**Directions for this task**:
What lines in the data hold the string "size"? Show them.

※ ※ ※

(** [m] does what the reference [r] says, from flags [fl] and arguments [ap]. *)
Definition converts (m : M fstate ()) (fl : Z) (ap : list varg)
    (r : option (list Z * list Z * Z * list varg)) : Prop :=
  ∀ txt pad l pre body fl' ap' (Q : () → fstate → Prop),
    r = Some (pre, body, fl', ap') →
    2 * (Z.of_nat (length txt) + Z.of_nat (length pre) + Z.of_nat (length body)) < size →
    Q () (St (txt ++ pre) (held body) pad fl' l ap') →
    returns m (St txt (held []) pad fl l ap) Q.

Lemma converts_if (b : bool) m1 m2 fl ap r1 r2 :
  converts m1 fl ap r1 → converts m2 fl ap r2 →
  converts (if b then m1 else m2) fl ap (if b then r1 else r2).
Proof. by destruct b. Qed.

(** Numbers: the text has a digit, and the buffer holds it. *)
Lemma num_text_pos base len z : 2 <= base <= 16 → (0 < len)%nat →
  1 <= Z.of_nat (length (num_text base len (u64 z))).
Proof.
  intros Hb Hl. pose proof (num_text_nonempty base len (u64 z) (wrap_bounds 64 z ltac:(lia)) Hl).
  destruct (num_text base len (u64 z)); [done|cbn; lia].
Qed.

Lemma returns_number_arg base len txt pad fl l z ap (Q : Z → fstate → Prop) :
  2 <= base <= 16 → (0 < len <= 20)%nat →
  (∀ k, Q k (St txt (held (num_text base len (u64 z))) pad fl l ap)) →
  returns (on_buf (ulltostr (u64 z) base (Z.of_nat len))) (St txt (held []) pad fl l ap) Q.
Proof. intros Hb Hl HQ. apply returns_number; [done|apply wrap_bounds; lia|done|done]. Qed.

Lemma converts_hex fl ap :
  converts (v ← arg_int; on_buf (ulltostr v 16 16);; p ← has_flag PREFIX; n ← gets f_n;
      if (p : bool) && (u64 (n + 2) <? size) then emit (ch "0");; emit (ch "x") else skip) fl ap
    match ap with
    | VInt z :: ap =>
        Some (if nz (Z.land fl PREFIX) then chars "0x" else [], num_text 16 16 (u64 z), fl, ap)
    | _ => None
    end.
Proof.
  intros txt pad l pre body fl' ap' Q Hc Hn HQ. destruct ap as [|[z|] ap]; try done.
  injection Hc as <- <- <- <-. ret_step. apply returns_arg_int. ret_step.
  pose proof (num_text_pos 16 16 z ltac:(lia) ltac:(lia)) as Hp.
  apply (returns_number_arg 16 16); [lia|lia|intros k]. unfold has_flag. do 4 ret_step.
  cbn [f_n f_flags St]. destruct (nz (Z.land fl PREFIX)); cbn [andb].
  - change (length (chars "0x")) with 2%nat in Hn.
    rewrite u64_small_n, (proj2 (Z.ltb_lt _ _)) by lia.
    ret_step. apply returns_emit; [lia|done|].
    apply returns_emit; [rewrite length_app; cbn; lia|done|]. by rewrite <- app_assoc.
  - apply returns_ret. by rewrite app_nil_r in HQ.
Qed.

※ ※ ※

**Exercise solution**:
    2 * (Z.of_nat (length txt) + Z.of_nat (length pre) + Z.of_nat (length body)) < size →
      if (p : bool) && (u64 (n + 2) <? size) then emit (ch "0");; emit (ch "x") else skip) fl ap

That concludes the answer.